1998:693 - KILQUADE, Wicklow

NMI Burial Excavation Records

County: Wicklow Site name: KILQUADE

Sites and Monuments Record No.: N/A Licence number: 98E0143

Author: Christiaan Corlett

Site type: No archaeology found

Period/Dating: N/A

ITM: E 727972m, N 707827m

Latitude, Longitude (decimal degrees): 53.105657, -6.088761

Testing was carried out in advance of a residential development immediately south and south-west of a recorded monument (SMR 13:21), classified as a church (possible site), from which the townland name, Kilquade (Cill (mh)ic Uaid, 'MacQuaid's church'), presumably derives. Alternatively, the element 'quade' may derive from coimhéad, a 'look-out or watching place'. The present church at Kilquade, St Patrick's RC church, is a modern building. There is no conclusive evidence of an early church here, although a chapel is shown on Nevill's map of the site of 1760. The Chancery Inquisition records a grant of a rent of Killecovat to the Earl of Kildare in 1523, and this appears to be the earliest historical mention of the name Kilquade. The only archaeological evidence of a pre-modern church in Kilquade is provided by a late medieval granite font with a five-sided recess into which a circular bowl is cut, at present standing outside the main door of the church. There are no pre-19th-century grave-slabs in the graveyard.

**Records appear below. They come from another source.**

(** * core-js-101, src/06-objects-tasks.js

    A shallow embedding of the objects tasks: the [Rectangle] constructor and
    the CSS selector builder ([MySelectorsClass] behind the
    [cssSelectorBuilder] facade).

    JavaScript objects are mutable and are passed by reference, so builder
    instances live in an explicit heap and every method is a computation in a
    state-and-exception monad over that heap.  A [throw] keeps whatever the
    heap holds at that point, exactly as an exception in JavaScript does not
    roll back earlier assignments. *)

From Stdlib Require Import ZArith Ascii String Floats.
From stdpp Require Import base tactics option list strings sorting.

Local Open Scope Z_scope.

(** ** Rectangle *)

(** [function Rectangle(width, height)], called with [new].  The fields are
    JavaScript numbers, that is IEEE 754 binary64 values.  The arrow function
    stored in [this.getArea] closes over [this] and reads both fields when it
    is called, so it is a function of the record. *)
Module Rectangle.

Record t : Type := new_Rectangle { width : float; height : float }.

Definition getArea (this : t) : float := (width this * height this)%float.

End Rectangle.

(** ** The heap monad *)

(** A reference to a builder instance: its index in the heap. *)
Abbreviation loc := nat.

(** How a call ends: with a value, or with a thrown [Error] whose message is
    recorded. *)
Inductive outcome (A : Type) : Type :=
  | Normal (a : A)
  | Throw (message : string).
Arguments Normal {A} a.
Arguments Throw {A} message.

(** The instance fields assigned by the constructor of [MySelectorsClass]. *)
Record instance : Type := Instance_ {
  selector : string;
  isElementCalled : bool;
  isIdCalled : bool;
  isPseudoElementCalled : bool;
  order : Z
}.

Definition set_selector (v : string) (o : instance) : instance :=
  Instance_ v (isElementCalled o) (isIdCalled o) (isPseudoElementCalled o) (order o).
Definition set_isElementCalled (v : bool) (o : instance) : instance :=
  Instance_ (selector o) v (isIdCalled o) (isPseudoElementCalled o) (order o).
Definition set_isIdCalled (v : bool) (o : instance) : instance :=
  Instance_ (selector o) (isElementCalled o) v (isPseudoElementCalled o) (order o).
Definition set_isPseudoElementCalled (v : bool) (o : instance) : instance :=
  Instance_ (selector o) (isElementCalled o) (isIdCalled o) v (order o).
Definition set_order (v : Z) (o : instance) : instance :=
  Instance_ (selector o) (isElementCalled o) (isIdCalled o) (isPseudoElementCalled o) v.

(** Objects are never freed, so the heap is a growing list indexed by [loc]. *)
Abbreviation heap := (list instance).

Definition M (A : Type) : Type := heap → heap * outcome A.

Definition ret {A} (a : A) : M A := λ h, (h, Normal a).

Definition throw {A} (message : string) : M A := λ h, (h, Throw message).

Definition bind {A B} (m : M A) (k : A → M B) : M B :=
  λ h, match m h with
       | (h', Normal a) => k a h'
       | (h', Throw e) => (h', Throw e)
       end.

Declare Scope js_scope.
Delimit Scope js_scope with js.
Notation "x <- m ;; k" := (bind m (λ x, k))
  (at level 100, m at next level, right associativity) : js_scope.
Notation "m ;; k" := (bind m (λ _, k))
  (at level 100, right associativity) : js_scope.
Local Open Scope js_scope.

(** The engine's message for a property access through a reference that
    denotes no object.  References handed out by the facade always denote one
    (see [facade_allocated]). *)
Definition no_object : string := "TypeError: not an object".

(** [this.f] *)
Definition read {A} (f : instance → A) (this : loc) : M A :=
  λ h, match h !! this with
       | Some o => (h, Normal (f o))
       | None => (h, Throw no_object)
       end.

(** [this.f = v] *)
Definition write (upd : instance → instance) (this : loc) : M unit :=
  λ h, match h !! this with
       | Some o => (<[this := upd o]> h, Normal tt)
       | None => (h, Throw no_object)
       end.

(** ** MySelectorsClass *)

Module MySelectorsClass.

Definition duplicate_error : string :=
  "Element, id and pseudo-element should not occur more then one time inside the selector".

Definition order_error : string :=
  "Selector parts should be arranged in the following order: element, id, class, attribute, pseudo-class, pseudo-element".

(** [new MySelectorsClass()]: the constructor's five assignments on a
    fresh object. *)
Definition constructed : instance :=
  {| selector := "";
     isElementCalled := false;
     isIdCalled := false;
     isPseudoElementCalled := false;
     order := 0 |}.

Definition new : M loc := λ h, (h ++ [constructed], Normal (length h)).

Definition element (this : loc) (val : string) : M loc :=
  called <- read isElementCalled this;;
  if called then throw duplicate_error else
  ord <- read order this;;
  if 1 <? ord then throw order_error else
  sel <- read selector this;;
  write (set_selector (sel +:+ val)) this;;
  write (set_isElementCalled true) this;;
  write (set_order 1) this;;
  ret this.

Definition id (this : loc) (val : string) : M loc :=
  called <- read isIdCalled this;;
  if called then throw duplicate_error else
  ord <- read order this;;
  if 2 <? ord then throw order_error else
  sel <- read selector this;;
  write (set_selector (sel +:+ "#" +:+ val)) this;;
  write (set_isIdCalled true) this;;
  write (set_order 2) this;;
  ret this.

Definition class (this : loc) (val : string) : M loc :=
  ord <- read order this;;
  if 3 <? ord then throw order_error else
  sel <- read selector this;;
  write (set_selector (sel +:+ "." +:+ val)) this;;
  write (set_order 3) this;;
  ret this.

Definition attr (this : loc) (val : string) : M loc :=
  ord <- read order this;;
  if 4 <? ord then throw order_error else
  sel <- read selector this;;
  write (set_selector (sel +:+ "[" +:+ val +:+ "]")) this;;
  write (set_order 4) this;;
  ret this.

Definition pseudoClass (this : loc) (val : string) : M loc :=
  ord <- read order this;;
  if 5 <? ord then throw order_error else
  sel <- read selector this;;
  write (set_selector (sel +:+ ":" +:+ val)) this;;
  write (set_order 5) this;;
  ret this.

Definition pseudoElement (this : loc) (val : string) : M loc :=
  called <- read isPseudoElementCalled this;;
  if called then throw duplicate_error else
  sel <- read selector this;;
  write (set_selector (sel +:+ "::" +:+ val)) this;;
  write (set_isPseudoElementCalled true) this;;
  write (set_order 6) this;;
  ret this.

Definition stringify (this : loc) : M string :=
  read selector this.

Definition combine (this : loc) (val1 : loc) (com : string) (val2 : loc) : M loc :=
  s1 <- stringify val1;;
  s2 <- stringify val2;;
  write (set_selector (s1 +:+ " " +:+ com +:+ " " +:+ s2)) this;;
  ret this.

End MySelectorsClass.

(** ** cssSelectorBuilder *)

Module cssSelectorBuilder.

Definition element (value : string) : M loc :=
  this <- MySelectorsClass.new;; MySelectorsClass.element this value.

Definition id (value : string) : M loc :=
  this <- MySelectorsClass.new;; MySelectorsClass.id this value.

Definition class (value : string) : M loc :=
  this <- MySelectorsClass.new;; MySelectorsClass.class this value.

Definition attr (value : string) : M loc :=
  this <- MySelectorsClass.new;; MySelectorsClass.attr this value.

Definition pseudoClass (value : string) : M loc :=
  this <- MySelectorsClass.new;; MySelectorsClass.pseudoClass this value.

Definition pseudoElement (value : string) : M loc :=
  this <- MySelectorsClass.new;; MySelectorsClass.pseudoElement this value.

Definition combine (selector1 : loc) (combinator : string) (selector2 : loc) : M loc :=
  this <- MySelectorsClass.new;;
  MySelectorsClass.combine this selector1 combinator selector2.

End cssSelectorBuilder.

(** ** Chains of category calls *)

(** One of the six category methods together with its argument. *)
Inductive call : Type :=
  | Element (value : string)
  | Id (value : string)
  | Class (value : string)
  | Attr (value : string)
  | PseudoClass (value : string)
  | PseudoElement (value : string).

(** The rank of a category in [element#id.class[attr]:pseudoClass::pseudoElement];
    it is the constant the method stores in [this.order]. *)
Definition ordinal (c : call) : Z :=
  match c with
  | Element _ => 1
  | Id _ => 2
  | Class _ => 3
  | Attr _ => 4
  | PseudoClass _ => 5
  | PseudoElement _ => 6
  end.

(** The text a category method appends to [this.selector]. *)
Definition fragment (c : call) : string :=
  match c with
  | Element v => v
  | Id v => "#" +:+ v
  | Class v => "." +:+ v
  | Attr v => "[" +:+ v +:+ "]"
  | PseudoClass v => ":" +:+ v
  | PseudoElement v => "::" +:+ v
  end.

(** The categories limited to one occurrence, and the repeatable ones. *)
Definition singleton (c : call) : bool :=
  match c with
  | Element _ | Id _ | PseudoElement _ => true
  | Class _ | Attr _ | PseudoClass _ => false
  end.

Definition same_category (c c' : call) : bool := ordinal c =? ordinal c'.

Definition is_element (c : call) : bool :=
  match c with Element _ => true | _ => false end.

(** [follows c c']: [c'] may come after [c] in a selector: a later category,
    or the same repeatable one. *)
Definition follows (c c' : call) : Prop :=
  ordinal c < ordinal c' ∨ (ordinal c = ordinal c' ∧ singleton c = false).

(** [this.<category>(value)] *)
Definition invoke (c : call) (this : loc) : M loc :=
  match c with
  | Element v => MySelectorsClass.element this v
  | Id v => MySelectorsClass.id this v
  | Class v => MySelectorsClass.class this v
  | Attr v => MySelectorsClass.attr this v
  | PseudoClass v => MySelectorsClass.pseudoClass this v
  | PseudoElement v => MySelectorsClass.pseudoElement this v
  end.

(** [cssSelectorBuilder.<category>(value)] *)
Definition facade (c : call) : M loc :=
  match c with
  | Element v => cssSelectorBuilder.element v
  | Id v => cssSelectorBuilder.id v
  | Class v => cssSelectorBuilder.class v
  | Attr v => cssSelectorBuilder.attr v
  | PseudoClass v => cssSelectorBuilder.pseudoClass v
  | PseudoElement v => cssSelectorBuilder.pseudoElement v
  end.

(** [this.c1(v1).c2(v2)...]: each method is called on what the previous one
    returned; the first throw ends the chain. *)
Fixpoint chain (cs : list call) (this : loc) : M loc :=
  match cs with
  | [] => ret this
  | c :: cs' => next <- invoke c this;; chain cs' next
  end.

(** [cssSelectorBuilder.c(v).c1(v1).c2(v2)...] *)
Definition start (c : call) (cs : list call) : M loc :=
  this <- facade c;; chain cs this.

(** [cssSelectorBuilder.c(v).c1(v1).c2(v2)...stringify()] *)
Definition build (c : call) (cs : list call) : M string :=
  this <- facade c;;
  last <- chain cs this;;
  MySelectorsClass.stringify last.

(** The calls of a chain in the order
    element? id? class* attr* pseudoClass* pseudoElement?. *)
Definition ordered_calls (el id : option string) (classes attrs pseudoClasses : list string)
    (pe : option string) : list call :=
  option_list (Element <$> el) ++ option_list (Id <$> id)
  ++ (Class <$> classes) ++ (Attr <$> attrs) ++ (PseudoClass <$> pseudoClasses)
  ++ option_list (PseudoElement <$> pe).

Definition concat_strings (l : list string) : string :=
  foldr String.append "" l.

(** The literal concatenation the selector syntax prescribes for such a chain. *)
Definition literal (el id : option string) (classes attrs pseudoClasses : list string)
    (pe : option string) : string :=
  default "" el
  +:+ from_option (λ v, "#" +:+ v) "" id
  +:+ concat_strings ((λ v, "." +:+ v) <$> classes)
  +:+ concat_strings ((λ v, "[" +:+ v +:+ "]") <$> attrs)
  +:+ concat_strings ((λ v, ":" +:+ v) <$> pseudoClasses)
  +:+ from_option (λ v, "::" +:+ v) "" pe.

(** ** Client statements *)

(** Any statement a client can run against the builder API.  A statement that
    throws is taken to be caught by the client, who carries on with the heap
    as the throw left it. *)
Inductive action : Type :=
  | Call (this : loc) (c : call)
  | Combine (this val1 : loc) (com : string) (val2 : loc)
  | Create (c : call)
  | CreateCombined (selector1 : loc) (combinator : string) (selector2 : loc)
  | Stringify (this : loc).

Definition perform (a : action) (h : heap) : heap :=
  match a with
  | Call this c => (invoke c this h).1
  | Combine this val1 com val2 => (MySelectorsClass.combine this val1 com val2 h).1
  | Create c => (facade c h).1
  | CreateCombined s1 com s2 => (cssSelectorBuilder.combine s1 com s2 h).1
  | Stringify this => (MySelectorsClass.stringify this h).1
  end.

Definition perform_all (acts : list action) (h : heap) : heap :=
  foldl (λ h' a, perform a h') h acts.

(** No flag that is set in [o] is cleared in [o']. *)
Definition flags_kept (o o' : instance) : Prop :=
  (isElementCalled o = true → isElementCalled o' = true)
  ∧ (isIdCalled o = true → isIdCalled o' = true)
  ∧ (isPseudoElementCalled o = true → isPseudoElementCalled o' = true).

The area of the proposed development consisted of a roughly L-shaped plot of grazing land on a gentle, west-facing slope of a drumlin ridge and a poorly drained hollow extending north-south across the west edge of the site, which separates this ridge and an adjacent one to the west. Archaeological testing of the area was based on the assessment of six machine-dug trenches (each 10m long and 1m wide and on average 1m deep) excavated in April 1998. Three of the trenches (two east-west and one north-south) were excavated across the south of the site. Three further trenches (two east-west and one north-south) were excavated across the north of the site. Analysis of the six trenches indicated (by the occurrence of china sherds) that the topsoil had been disturbed by ploughing in the 19th century. The underlying subsoils had not been disturbed and consisted of a variety of glacially deposited clays and gravels.

No archaeological features or finds were found in any of the trenches. Therefore, if the current 19-century church at Kilquade is constructed on the site of a late medieval or perhaps an even earlier church it appears that activity associated with such a church did not extend beyond the present southern or south-western limits of the graveyard surrounding the modern church.